No way would they let him see this location and everyone’s face without ensuring he couldn’t lead the police to them later. Which meant that the only way he was leaving this place would be in a body bag.
The man grabbed his arm and dragged him from the car toward an electric car. Simon looked around, attempting to imprint it all on his memory. Concrete walls. Cars lined up in rows to the right and left. A collector’s dream showroom.
In the center in front of them was a tunnel. Behind, where they’d pulled into this industrial-looking garage—the size of a football stadium—was a gated entrance. A motor whirred, and the gates eased shut, meeting in the middle. Then, a door rolled down in front of them, on the outside.
Completely disguising the entrance.
He didn’t even know what it looked like on the outside as he’d been in the trunk for that part of the journey.
The rear door of the electric car was opened for him. Someone shoved Simon’s head down. He forced himself not toreact to being shoved around and slid in. A man slid in right behind him. Another got in on the other side, sandwiching him in the middle seat.
No one put a seat belt on. No one got out their phone and started to play a game.
The one most likely in charge got in the driver’s seat, and the car accelerated with an odd electronic whir down the concrete tunnel.
The car was washed in pitch black. The occasional overhead light flashed through the sunroof, and the headlights lit up far too little of the road ahead of them. Just concrete and darkness. More concrete. More darkness. A long, straight tunnel of nothing.
This must be the place he’d been brought before. So familiar.
They drove for… It must’ve been miles and miles. Maybe seven minutes. They’d been traveling a little over thirty miles an hour, but not much more than that. Nearly four miles. Wherever the entrance was, it was a ways from where they needed to be.
That meant all the cars were illegally obtained to keep their existence an absolute secret. Someone who lived here enjoyed the dark side of keeping their actions under the radar.

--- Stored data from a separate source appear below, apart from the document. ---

Lemma poolInv_step started0 schedule st x :
  poolInv d dirs started0 schedule st ->
  poolInv d dirs started0 (schedule ++ [x]) (stepPool st x).
Proof.
  destruct st as [w ts]. destruct x as [i e].
  unfold poolInv, stepPool. simpl. fold key.
  intros (Hd & Hstale & Hasm & Hts).
  destruct (ts !! i) as [t|] eqn:Hi.
  - destruct (Hts i t Hi) as (p & b & n & -> & Hp & Hfuel).
    simpl.
    destruct (streams_step e w b n p Hd Hstale Hp) as (Hd' & Hstale' & Hcase).
    destruct (step e w p) as [w1 p1] eqn:Hstep. simpl in *.
    split; [exact Hd'|]. split; [exact Hstale'|].
    destruct Hcase as [[-> Heq]|(-> & n' & b' & -> & Hp1 & Hasm1)].
    + injection Heq as -> ->. rewrite list_insert_id by exact Hi.
      split; [exact Hasm|]. intros j t Hj.
      destruct (Hts j t Hj) as (p' & b' & n' & -> & Hp' & Hfuel').
      exists p', b', n'. split; [reflexivity|]. split; [exact Hp'|].
      intros Hb. rewrite picks_snoc. simpl.
      destruct (Nat.eqb_spec i j) as [->|Hne]; [|rewrite Nat.add_0_r; by apply Hfuel'].
      rewrite Hi in Hj. injection Hj as <-.
      pose proof (proj1 (streams_finished _ _ _ Hp)) as H1.
      pose proof (proj1 (streams_finished _ _ _ Hp')) as H2. congruence.
    + split.
      * pose proof (countFinished_insert ts i (Download p) (Download p1) Hi) as Hc.
        rewrite (proj1 (streams_finished _ _ _ Hp)) in Hc.
        rewrite (proj1 (streams_finished _ _ _ Hp1)) in Hc.
        rewrite Hasm1, Hasm, <- app_assoc. f_equal.
        destruct b'.
        -- replace (countFinished (<[i:=Download p1]> ts))
             with (countFinished ts + 1)%nat by lia.
           by rewrite replicate_add.
        -- replace (countFinished (<[i:=Download p1]> ts))
             with (countFinished ts) by lia.
           by rewrite app_nil_r.
      * intros j t Hj. rewrite picks_snoc. simpl.
        destruct (Nat.eqb_spec i j) as [->|Hne].
        -- rewrite list_lookup_insert_eq in Hj by (by eapply lookup_lt_Some).
           injection Hj as <-. exists p1, b', n'.
           split; [reflexivity|]. split; [exact Hp1|].
           intros Hb. specialize (Hfuel eq_refl). lia.
        -- rewrite list_lookup_insert_ne in Hj by exact Hne.
           destruct (Hts j t Hj) as (p' & b'' & n'' & -> & Hp' & Hfuel').
           exists p', b'', n''. split; [reflexivity|]. split; [exact Hp'|].
           intros Hb. rewrite Nat.add_0_r. by apply Hfuel'.
  - split; [exact Hd|]. split; [exact Hstale|]. split; [exact Hasm|].
    intros j t Hj. destruct (Hts j t Hj) as (p' & b' & n' & -> & Hp' & Hfuel').
    exists p', b', n'. split; [reflexivity|]. split; [exact Hp'|].
    intros Hb. rewrite picks_snoc. simpl.
    destruct (Nat.eqb_spec i j) as [->|Hne]; [simpl in Hj; congruence|].
    rewrite Nat.add_0_r. by apply Hfuel'.
Qed.

Lemma poolInv_exec w0 N schedule :
  files w0 = d -> staleKey d key w0 ->
  poolInv d dirs (assemblies w0) schedule
          (execPool schedule w0 (replicate N (Download (download dirs)))).
Proof.
  intros Hd Hstale. induction schedule as [|x schedule IH] using rev_ind.
  - by apply poolInv_init.
  - unfold execPool in *. rewrite fold_left_app. simpl. by apply poolInv_step.
Qed.

Lemma execPool_length schedule w (ts : list thread) :
  List.length (snd (execPool schedule w ts)) = List.length ts.
Proof.
  induction schedule as [|x schedule IH] using rev_ind; [reflexivity|].
  unfold execPool in *. rewrite fold_left_app. simpl.
  destruct (fold_left stepPool schedule (w, ts)) as [w1 ts1]. simpl in *.
  unfold stepPool. simpl. destruct (ts1 !! fst x); [|exact IH].
  destruct (stepThread _ _ _). simpl. by rewrite length_insert.
Qed.

End DownloadFacts.

(** C2 (as amended). There is no Leader: every download of an uncached
    key assembles its own archive.  Take [N] requests for the same
    directory list whose ZIP is neither in the store nor, by an existing
    path, in the memory cache, and any interleaving of their awaited
    calls, with the memory cache failing or not at any call.  Then the
    store is never written; a request that has been answered has been
    answered with a real-time stream of its directories, never with an
    error; as many assemblies have been started as requests answered; a
    request is answered within its first seven calls, so that once every
    request has run that long, exactly [N] assemblies have been started. *)
Theorem C2_each_download_assembles :
  forall (dirs : list string) (N : nat) (w0 : Async.world)
         (schedule : list (nat * Async.event)),
    Fs.exists_ (Async.files w0) (SimpleCache.getZipPath dirs) = false ->
    staleKey (Async.files w0) (CacheKey.generateCacheKey dirs) w0 ->
    let st := Service.execPool schedule w0
                (replicate N (Service.Download (Service.download dirs))) in
    Async.files (fst st) = Async.files w0 /\
    List.length (snd st) = N /\
    Async.assemblies (fst st)
    = (Async.assemblies w0 ++ replicate (countFinished (snd st)) dirs)%list /\
    (forall i t, snd st !! i = Some t -> Service.finished t = true ->
       t = Service.Download (Async.Ret (Service.ServeRealTime dirs))) /\
    (forall i, (i < N)%nat -> (7 <= picks i schedule)%nat ->
       exists t, snd st !! i = Some t /\ Service.finished t = true) /\
    ((forall i, (i < N)%nat -> (7 <= picks i schedule)%nat) ->
     Async.assemblies (fst st) = (Async.assemblies w0 ++ replicate N dirs)%list).
Proof.
  intros dirs N w0 schedule Habsent Hstale st.
  pose proof (poolInv_exec (Async.files w0) dirs Habsent w0 N schedule eq_refl Hstale)
    as (Hd & _ & Hasm & Hts).
  fold st in Hd, Hasm, Hts.
  assert (Hlen : List.length (snd st) = N).
  { unfold st. rewrite execPool_length. apply length_replicate. }
  assert (Hdone : forall i, (i < N)%nat -> (7 <= picks i schedule)%nat ->
                    exists t, snd st !! i = Some t /\ Service.finished t = true).
  { intros i Hi Hpicks.
    destruct (lookup_lt_is_Some_2 (snd st) i) as [t Ht]; [by rewrite Hlen|].
    exists t. split; [exact Ht|].
    destruct (Hts i t Ht) as (p & b & n & -> & Hp & Hfuel).
    rewrite (proj1 (streams_finished _ _ _ _ _ Hp)).
    destruct b; [reflexivity|]. specialize (Hfuel eq_refl).
    assert (n = 0%nat) as -> by lia.
    destruct p; simpl in Hp; [destruct Hp; discriminate|destruct Hp]. }
  split; [exact Hd|]. split; [exact Hlen|]. split; [exact Hasm|].
  split; [|split; [exact Hdone|]].
  - intros i t Ht Hfin. destruct (Hts i t Ht) as (p & b & n & -> & Hp & _).
    destruct (streams_finished _ _ _ _ _ Hp) as [Hb Hret].
    rewrite Hfin in Hb. by rewrite (Hret (eq_sym Hb)).
  - intros Hall. rewrite Hasm. do 2 f_equal. rewrite <- Hlen.
    apply countFinished_all. intros i t Ht.
    assert (Hi : (i < N)%nat) by (rewrite <- Hlen; by eapply lookup_lt_Some).
    destruct (Hdone i Hi (Hall i Hi)) as (t' & Ht' & Hfin). congruence.
Qed.
Lemma total_checked_alter f ti (p : Page) :
  (∀ t, select_rows_checked (f t) = select_rows_checked t) →
  total_checked (set_tables (alter f ti (tables p)) p) = total_checked p.
Proof.
  intros Hf. destruct (tables p !! ti) as [t|] eqn:Ht.
  - rewrite (total_checked_split p ti t Ht).
    rewrite (total_checked_split _ ti (f t)).
    + rewrite checked_elsewhere_alter. unfold checked_count. by rewrite Hf.
    + cbn [tables set_tables]. by rewrite list_lookup_alter_eq, Ht.
  - unfold total_checked, document_select_rows_checked.
    cbn [tables set_tables].
    rewrite (list_alter_ext f id (tables p) (tables p) ti); [|congruence|done].
    by rewrite list_alter_id.
Qed.

(** The total is the sum of the per-table counts. *)
Lemma total_checked_sum (p : Page) :
  total_checked p = sum_list (checked_count <$> tables p).
Proof.
  unfold total_checked, document_select_rows_checked.
  induction (tables p) as [|t ts IH]; [done|].
  rewrite bind_cons, length_app, IH. done.
Qed.

Lemma selectedIds_by_table (p : Page) :
  selectedIds p = tables p ≫= table_selected_ids.
Proof.
  unfold selectedIds. induction (tables p) as [|t ts IH]; [done|].
  rewrite !bind_cons, filter_app, IH. done.
Qed.

(** ** The count badge *)

Lemma updateBatchActionButtons_show (p : Page) :
  updateBatchActionButtons p
  = forEach_batch_actions (show_count (total_checked p)) p.
Proof. reflexivity. Qed.

Lemma document_batch_actions_forEach f (p : Page) :
  document_batch_actions (forEach_batch_actions f p)
  = f <$> document_batch_actions p.
Proof.
  unfold document_batch_actions, forEach_batch_actions.
  cbn [containers set_containers].
  induction (containers p) as [|c cs IH]; [done|].
  by rewrite fmap_cons, !bind_cons, fmap_app, IH.
Qed.

Lemma forEach_batch_actions_twice f (p : Page) :
  (∀ b, f (f b) = f b) →
  forEach_batch_actions f (forEach_batch_actions f p)
  = forEach_batch_actions f p.
Proof.
  intros Hf. unfold forEach_batch_actions, set_containers.
  cbn [containers pathname csrf_token tables]. f_equal.
  rewrite <- list_fmap_compose. apply list_fmap_ext. intros _ c _.
  simpl. f_equal. rewrite <- list_fmap_compose.
  apply list_fmap_ext. intros _ b _. apply Hf.
Qed.

Lemma classList_add_idem c l :
  classList_add c (classList_add c l) = classList_add c l.
Proof.
  unfold classList_add. destruct (decide (c ∈ l)) as [Hin|Hin].
  - by rewrite decide_True.
  - rewrite decide_True; [done|].
    apply elem_of_app. right. by apply elem_of_cons; left.
Qed.

Lemma classList_remove_idem c l :
  classList_remove c (classList_remove c l) = classList_remove c l.
Proof.
  unfold classList_remove. induction l as [|x l IH]; [done|].
  rewrite (filter_cons _ x l). case_decide; [|done].
  rewrite (filter_cons _ x (filter _ l)), decide_True by done.
  f_equal. exact IH.
Qed.

Lemma show_count_idem n b : show_count n (show_count n b) = show_count n b.
Proof.
  unfold show_count. destruct (0 <? n)%nat.
  - unfold set_selected_count, set_ba_classes. cbn [ba_classes ba_menu].
    by rewrite classList_remove_idem.
  - unfold set_ba_classes. cbn [ba_classes selected_count ba_menu].
    by rewrite classList_add_idem.
Qed.

Lemma show_count_badge_after n b : badge_after n b (show_count n b).
Proof.
  unfold badge_after, show_count, ba_hidden. destruct (0 <? n)%nat.
  - cbn [set_selected_count set_ba_classes ba_classes selected_count].
    by rewrite classList_contains_remove.
  - cbn [set_ba_classes ba_classes selected_count].
    by rewrite classList_contains_add.
Qed.

Lemma badge_after_in_step n b b' : badge_after n b b' → badge_in_step n b'.
Proof.
  unfold badge_after, badge_in_step. destruct (0 <? n)%nat; tauto.
Qed.

Lemma updateBatchActionButtons_idem (p : Page) :
  updateBatchActionButtons (updateBatchActionButtons p)
  = updateBatchActionButtons p.
Proof.
  rewrite !updateBatchActionButtons_show.
  change (total_checked (forEach_batch_actions _ p)) with (total_checked p).
  apply forEach_batch_actions_twice, show_count_idem.
Qed.

(** What the update does to each control: shown with the document-wide
    count in the badge, or hidden with the badge text untouched. *)
Lemma updateBatchActionButtons_badges (p : Page) :
  Forall2 (badge_after (total_checked p))
    (document_batch_actions p)
    (document_batch_actions (updateBatchActionButtons p)).
Proof.
  rewrite updateBatchActionButtons_show, document_batch_actions_forEach.
  apply Forall2_fmap_r, Forall_Forall2_diag, Forall_forall.
  intros b _. apply show_count_badge_after.
Qed.

(** ** The listeners run once or several times *)

Lemma iter_idem {A} (f : A → A) (n : nat) (x : A) :
  (∀ y, f (f y) = f y) → (0 < n)%nat → Nat.iter n f x = f x.
Proof.
  intros Hf Hn. destruct n as [|n]; [lia|]. clear Hn.
  induction n as [|n IH]; [done|].
  change (Nat.iter (S (S n)) f x) with (f (Nat.iter (S n) f x)).
  by rewrite IH.
Qed.

Lemma refresh_selectAll_idem t :
  refresh_selectAll (refresh_selectAll t) = refresh_selectAll t.
Proof.
  unfold refresh_selectAll at 1.
  rewrite select_rows_checked_refresh.
  unfold refresh_selectAll at 1. rewrite select_rows_update_selectAll.
  unfold refresh_selectAll.
  destruct t as [[|[|[] ?] ?] rows]; done.
Qed.

Lemma alter_twice {A} (f : A → A) i (l : list A) :
  (∀ x, f (f x) = f x) → alter f i (alter f i l) = alter f i l.
Proof.
  intros Hf. rewrite list_alter_alter_eq.
  apply list_alter_ext; [|done]. intros x _. apply Hf.
Qed.

Lemma onRowChange_idem ti (p : Page) :
  onRowChange ti (onRowChange ti p) = onRowChange ti p.
Proof.
  unfold onRowChange.
  set (p1 := updateBatchActionButtons p).
  set (p2 := set_tables (alter refresh_selectAll ti (tables p1)) p1).
  assert (Hp2 : updateBatchActionButtons p2 = p2).
  { rewrite updateBatchActionButtons_show. subst p2.
    rewrite total_checked_alter by apply select_rows_checked_refresh.
    subst p1. rewrite updateBatchActionButtons_show.
    change (total_checked (forEach_batch_actions _ p)) with (total_checked p).
    change (forEach_batch_actions ?f (set_tables ?ts ?q))
      with (set_tables ts (forEach_batch_actions f q)).
    by rewrite forEach_batch_actions_twice by apply show_count_idem. }
  rewrite Hp2. subst p2. cbn [tables set_tables].
  rewrite alter_twice by apply refresh_selectAll_idem. done.
Qed.

Lemma set_tables_same (p : Page) : set_tables (tables p) p = p.
Proof. by destruct p. Qed.

Lemma forEach_select_row_idem f t :
  (∀ cb, f (f cb) = f cb) →
  forEach_select_row f (forEach_select_row f t) = forEach_select_row f t.
Proof.
  intros Hf. unfold forEach_select_row. cbn [thead tbody]. f_equal.
  rewrite <- list_fmap_compose. apply list_fmap_ext. intros _ r _.
  unfold map_row. simpl. f_equal. rewrite <- list_fmap_compose.
  apply list_fmap_ext. intros _ [cb|s] _; simpl; by rewrite ?Hf.
Qed.

Lemma onSelectAllChange_idem ti (p : Page) :
  onSelectAllChange ti (onSelectAllChange ti p) = onSelectAllChange ti p.
Proof.
  unfold onSelectAllChange at 2.
  destruct (tables p !! ti ≫= selectAllCheckbox) as [this|] eqn:E.
  - set (F := forEach_select_row (set_checked (checked this))).
    set (p2 := updateBatchActionButtons _).
    assert (Ht : tables p2 = alter F ti (tables p)) by done.
    unfold onSelectAllChange. rewrite Ht, list_lookup_alter_eq.
    destruct (tables p !! ti) as [t|]; [|done]. simpl in E |- *.
    change (selectAllCheckbox (F t)) with (selectAllCheckbox t). rewrite E.
    fold F. rewrite alter_twice by (intros; by apply forEach_select_row_idem).
    rewrite <- Ht, set_tables_same. subst p2.
    apply updateBatchActionButtons_idem.
  - unfold onSelectAllChange. by rewrite E.
Qed.

(** ** Augmentation *)

Lemma augment_marked t : hasCheckboxColumn t = true → augment t = t.
Proof. intros H. unfold augment. by rewrite H. Qed.

Lemma augment_no_header_row t : thead t = [] → augment t = t.
Proof.
  intros H. unfold augment. rewrite H. by destruct (hasCheckboxColumn t).
Qed.

Lemma hasCheckboxColumn_augment t :
  thead t ≠ [] → hasCheckboxColumn (augment t) = true.
Proof.
  intros H. unfold augment.
  destruct (hasCheckboxColumn t) eqn:Hc; [done|].
  destruct (thead t) as [|headerRow trs]; done.
Qed.

Lemma augment_idem t : augment (augment t) = augment t.
Proof.
  destruct (thead t) as [|headerRow trs] eqn:Hh.
  - rewrite (augment_no_header_row t Hh). apply (augment_no_header_row t Hh).
  - apply augment_marked, hasCheckboxColumn_augment. by rewrite Hh.
Qed.

(** Augmentation wires the table it changes. *)
Lemma augment_wired t :
  hasCheckboxColumn t = false → thead t ≠ [] → wired (augment t) = true.
Proof.
  intros Hc Hh. unfold augment. rewrite Hc.
  destruct (thead t) as [|headerRow trs]; [done|].
  unfold wired. cbn [selectAllCheckbox forEach_select_row update_selectAll
                     thead addEventListener listeners new_checkbox].
  apply andb_true_iff. split; [done|].
  rewrite select_rows_forEach.
  induction (select_rows _) as [|cb cbs IH]; [done|]. exact IH.
Qed.

(** C6: a table that already shows the marker header comes out of
    [setupBatchSelection] as it went in (no further checkbox column, in
    the header or in any row), and running the set-up a second time
    changes nothing. *)
Theorem setupBatchSelection_idempotent (p : Page) (i : nat) (t : Table) :
  tables p !! i = Some t →
  hasCheckboxColumn t = true →
  tables (setupBatchSelection p) !! i = Some t ∧
  setupBatchSelection (setupBatchSelection p) = setupBatchSelection p.
Proof.
  intros Ht Hc. unfold setupBatchSelection. cbn [tables set_tables]. split.
  - rewrite list_lookup_fmap, Ht. simpl. by rewrite (augment_marked t Hc).
  - unfold set_tables. cbn [pathname csrf_token containers]. f_equal.
    rewrite <- list_fmap_compose. apply list_fmap_ext. intros _ t' _.
    apply augment_idem.
Qed.

Lemma setupBatchSelection_idempotent_witness :
  let p := setupBatchSelection (server_page "/product/" [["7"; "9"]]) in
  let t := augment (plain_table ["7"; "9"]) in
  tables p !! 0%nat = Some t ∧
  hasCheckboxColumn t = true ∧
  tables (setupBatchSelection p) !! 0%nat = Some t ∧
  setupBatchSelection (setupBatchSelection p) = setupBatchSelection p.
Proof.
  intros p t. split; [reflexivity|]. split; [reflexivity|].
  apply (setupBatchSelection_idempotent p 0 t); reflexivity.
Defined.
(** A registered node: [index] is its registration order. *)
Record CNode := mkCNode {
  id_address : string;
  dkg_public_key : F;
  url : string;
  signing_address : string;
  cnode_index : nat }.

Inductive GroupState := Forming | DKGRequested | Committing | Available.

Definition group_state_eqb (a b : GroupState) : bool :=
  match a, b with
  | Forming, Forming | DKGRequested, DKGRequested
  | Committing, Committing | Available, Available => true
  | _, _ => false
  end.

(** One node's reported DKG result. *)
Record CommitEntry := mkCommitEntry {
  ce_id : string;
  ce_public_key : F;
  ce_partial_public_key : F;
  ce_disqualified : seq string }.

Record CGroup := mkCGroup {
  cg_index : nat;
  cg_epoch : nat;
  cg_size : nat;
  cg_threshold : nat;
  cg_state : GroupState;
  cg_public_key : option F;
  cg_members : seq string;
  cg_committers : seq string;
  cg_commits : seq CommitEntry }.

Record DKGTask := mkDKGTask { task_group_index : nat; task_epoch : nat }.

Record SignatureTask := mkSignatureTask {
  st_index : nat;
  st_message : string;
  st_group_index : nat }.

Inductive TaskState := Pending | Fulfilled.

Record Controller := mkController {
  c_entropy : Z;
  c_nodes : seq CNode;
  c_group : CGroup;
  c_dkg_task : option DKGTask;
  c_tasks : seq (SignatureTask * TaskState);
  c_pending : seq SignatureTask;
  c_next_index : nat;
  c_rewards : seq (nat * seq string);
  c_last_output : option RandomnessOutput }.

(** [Controller::new(initial_entropy)] *)
Definition controller_new (initial_entropy : Z) : Controller :=
  mkController initial_entropy [::]
    (mkCGroup 1 0 DEFAULT_GROUP_SIZE DEFAULT_THRESHOLD Forming None [::] [::] [::])
    None [::] [::] 0 [::] None.

Definition set_group (c : Controller) (gr : CGroup) : Controller :=
  mkController (c_entropy c) (c_nodes c) gr (c_dkg_task c) (c_tasks c)
    (c_pending c) (c_next_index c) (c_rewards c) (c_last_output c).

Definition set_group_state (gr : CGroup) (st : GroupState) : CGroup :=
  mkCGroup (cg_index gr) (cg_epoch gr) (cg_size gr) (cg_threshold gr) st
    (cg_public_key gr) (cg_members gr) (cg_committers gr) (cg_commits gr).

(** [node_register(id_address, dkg_public_key, url, signing_address)]: only
    while the group is [Forming], never twice for one id; the node gets the
    next index; with the last expected node the group is frozen and a DKG
    task for the next epoch is requested. *)
Definition node_register (c : Controller) (id : string) (pk : F) (u addr : string)
  : bool * Controller :=
  let gr := c_group c in
  if ~~ group_state_eqb (cg_state gr) Forming then (false, c)
  else if id \in map id_address (c_nodes c) then (false, c)
  else
    let nodes := rcons (c_nodes c) (mkCNode id pk u addr (size (c_nodes c))) in
    if size nodes == cg_size gr then
      let gr' := mkCGroup (cg_index gr) (cg_epoch gr).+1 (cg_size gr) (cg_threshold gr)
                   DKGRequested None (map id_address nodes) [::] [::] in
      (true, mkController (c_entropy c) nodes gr'
               (Some (mkDKGTask (cg_index gr) (cg_epoch gr).+1))
               (c_tasks c) (c_pending c) (c_next_index c) (c_rewards c) (c_last_output c))
    else
      (true, mkController (c_entropy c) nodes gr (c_dkg_task c) (c_tasks c)
               (c_pending c) (c_next_index c) (c_rewards c) (c_last_output c)).

(** [emit_dkg_task()]: surfaces the requested task and enters [Committing];
    [None] when there is none. *)
Definition emit_dkg_task (c : Controller) : option (DKGTask * Controller) :=
  match c_dkg_task c with
  | Some task =>
      if group_state_eqb (cg_state (c_group c)) DKGRequested
      then Some (task, set_group c (set_group_state (c_group c) Committing))
      else None
  | None => None
  end.

(** [commit_dkg(id_address, group_index, epoch, public_key, partial_public_key,
    disqualified_nodes)]: only in [Committing], for the outstanding task, from
    a member that has not committed yet and with the public key of the
    previous commitments; the [n]-th consistent commitment makes the group
    [Available] with its public key. *)
Definition commit_dkg (c : Controller) (id : string) (group_index epoch : nat)
  (pk ppk : F) (disqualified : seq string) : bool * Controller :=
  let gr := c_group c in
  if ~~ group_state_eqb (cg_state gr) Committing then (false, c)
  else if (group_index != cg_index gr) || (epoch != cg_epoch gr) then (false, c)
  else if id \notin cg_members gr then (false, c)
  else if id \in map ce_id (cg_commits gr) then (false, c)
  else if has (fun e => ce_public_key e != pk) (cg_commits gr) then (false, c)
  else
    let commits := rcons (cg_commits gr) (mkCommitEntry id pk ppk disqualified) in
    let committers := map ce_id commits in
    let gr' :=
      if size commits == cg_size gr
      then mkCGroup (cg_index gr) (cg_epoch gr) (cg_size gr) (cg_threshold gr)
             Available (Some pk) (cg_members gr) committers commits
      else mkCGroup (cg_index gr) (cg_epoch gr) (cg_size gr) (cg_threshold gr)
             Committing None (cg_members gr) committers commits in
    (true, set_group c gr').

(** [get_group(group_index)]: a snapshot, past [Forming]. *)
Definition get_group (c : Controller) (group_index : nat) : option CGroup :=
  let gr := c_group c in
  if (group_index == cg_index gr) && ~~ group_state_eqb (cg_state gr) Forming
  then Some gr else None.

(** [request(seed)]: a pending signature task bound to the available group. *)
Definition request (c : Controller) (seed : string) : bool * Controller :=
  let gr := c_group c in
  if ~~ group_state_eqb (cg_state gr) Available then (false, c)
  else
    let task := mkSignatureTask (c_next_index c) seed (cg_index gr) in
    (true, mkController (c_entropy c) (c_nodes c) gr (c_dkg_task c)
             (rcons (c_tasks c) (task, Pending)) (rcons (c_pending c) task)
             (c_next_index c).+1 (c_rewards c) (c_last_output c)).

(** [emit_signature_task()]: the next pending task, [None] when there is none. *)
Definition emit_signature_task (c : Controller) : option (SignatureTask * Controller) :=
  match c_pending c with
  | task :: rest =>
      Some (task, mkController (c_entropy c) (c_nodes c) (c_group c) (c_dkg_task c)
                    (c_tasks c) rest (c_next_index c) (c_rewards c) (c_last_output c))
  | [::] => None
  end.

Definition find_task (tasks : seq (SignatureTask * TaskState)) (index : nat)
  : option (SignatureTask * TaskState) :=
  let k := find (fun ts => st_index ts.1 == index) tasks in
  if (k < size tasks)%N then Some (nth (mkSignatureTask 0 EmptyString 0, Pending) tasks k)
  else None.

Definition mark_fulfilled (tasks : seq (SignatureTask * TaskState)) (index : nat)
  : seq (SignatureTask * TaskState) :=
  [seq if st_index ts.1 == index then (ts.1, Fulfilled) else ts | ts <- tasks].

(** [fulfill(id_address, index, signature, partial_signatures)]: only for a
    pending task, after re-verifying the aggregated signature against the
    group public key and the task message; records the rewarded ids and the
    randomness output. *)
Definition fulfill (c : Controller) (id : string) (index : nat) (sig : F)
  (partial_signatures : seq (string * Eval F)) : bool * Controller :=
  match find_task (c_tasks c) index with
  | None => (false, c)
  | Some (_, Fulfilled) => (false, c)
  | Some (task, Pending) =>
      match cg_public_key (c_group c) with
      | None => (false, c)
      | Some pk =>
          if ~~ verify g hash_to_curve pk (st_message task) sig then (false, c)
          else
            (true, mkController (c_entropy c) (c_nodes c) (c_group c) (c_dkg_task c)
                     (mark_fulfilled (c_tasks c) index) (c_pending c) (c_next_index c)
                     (rcons (c_rewards c) (index, map fst partial_signatures))
                     (Some (derive_output sig)))
      end
  end.

(** [get_last_output()] *)
Definition get_last_output (c : Controller) : result RandomnessOutput string :=
  match c_last_output c with
  | Some out => Ok out
  | None => Err "no output available"%string
  end.

(** The state changes of the controller: one call of a mutating method
    ([get_group] and [get_last_output] only read the state). *)
Inductive ctl_step (c : Controller) : Controller -> Prop :=
| step_register id pk u addr : ctl_step c (node_register c id pk u addr).2
| step_emit_dkg_task task c' : emit_dkg_task c = Some (task, c') -> ctl_step c c'
| step_commit id gi ep pk ppk d : ctl_step c (commit_dkg c id gi ep pk ppk d).2
| step_request seed : ctl_step c (request c seed).2
| step_emit_signature_task task c' :
    emit_signature_task c = Some (task, c') -> ctl_step c c'
| step_fulfill id index sig ps : ctl_step c (fulfill c id index sig ps).2.

(** Any sequence of such calls. *)
Inductive ctl_steps : Controller -> Controller -> Prop :=
| steps_refl c : ctl_steps c c
| steps_cons c c' c'' : ctl_step c c' -> ctl_steps c' c'' -> ctl_steps c c''.

(** Node indices are the registration order. *)
Definition indices_ok (c : Controller) : bool :=
  map cnode_index (c_nodes c) == iota 0 (size (c_nodes c)).

(** Sequences of calls none of which is a successful [fulfill]. *)
Inductive ctl_steps_unfulfilled : Controller -> Controller -> Prop :=
| unf_refl c : ctl_steps_unfulfilled c c
| unf_cons c c' c'' :
    ctl_step c c' ->
    (forall id index sig ps, fulfill c id index sig ps <> (true, c')) ->
    ctl_steps_unfulfilled c' c'' -> ctl_steps_unfulfilled c c''.

End Controller.

(** ** The driver ([main], main.rs, lines 18-147) *)

(** [i.to_string()] *)
Fixpoint nat_to_string_aux (fuel n : nat) (acc : string) : string :=
  match fuel with
  | 0 => acc
  | fuel'.+1 =>
      let acc' := String (ascii_of_nat (48 + n %% 10)) acc in
      if n < 10 then acc' else nat_to_string_aux fuel' (n %/ 10) acc'
  end.

Definition nat_to_string (n : nat) : string := nat_to_string_aux n.+1 n EmptyString.

(** [String::from("0x") + &i.to_string()] *)
Definition node_id (i : nat) : string := String.append "0x" (nat_to_string i).

(** Reading a string back as a decimal numeral (used in the proofs):
    [decimal_value s acc] appends the digits of [s] to [acc]. *)
Fixpoint decimal_value (s : string) (acc : nat) : nat :=
  match s with
  | EmptyString => acc
  | String c s' => decimal_value s' (acc * 10 + (nat_of_ascii c - 48))
  end.

Definition is_digit (c : ascii) : bool := (48 <= nat_of_ascii c <= 57)%N.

Or they just really liked tunnels.
The car slowed to a stop beside an arched doorway carved out of the stone walls. Double dark wood doors with iron ornamentation opened.
A man in a suit with an earpiece stood in the doorway.
Thirty-three miles per hour for seven minutes meant they’d gone…three point eight five miles. If they’d only been going thirty-two miles per hour for the same seven minutes, that wouldn’t shave much off the distance they’d traveled. If he had constructed something like this, he’d have used round numbers.
To get two miles of travel, that would be five minutes at twenty-four miles per hour. Who wanted to go that slow, really?
One of the men tugged on his arm.
His mind filled with the image of Cat’s arm, covered in blood. She wasn’t dead. She couldn’t be. Even if he was killed in some horrifically gruesome way, she would live.
That was the important thing. She had to live because it didn’t matter what happened to him. If he died, it would only be justice for the things he’d done.
You will keep her safe, won’t You? You’ll do that even if I’m dead?
Unlike last time, he was willing to focus on the fact God was real. God could hear him, and He would act on Simon’s behalf. None of that was in question this time. If he was honest with himself, he’d known it all along.You are therefore without excuse…
He’d been running for far too long.
Running from God.
Running from the truth of who he was.
At seventeen, he’d been unable to think of anything but the blind terror. The threat of death, or worse. Given everything that’d happened in the past six or so years, it didn’t surprise him to find that he wasn’t the same scared kid. The boy he’d been the first time he was taken still lived inside him, but he was also a grown adult at the same time. It was an odd dichotomy of who he wanted to be and the truth of who he could turn into at any moment if he lost faith in himself or his family and friends or God.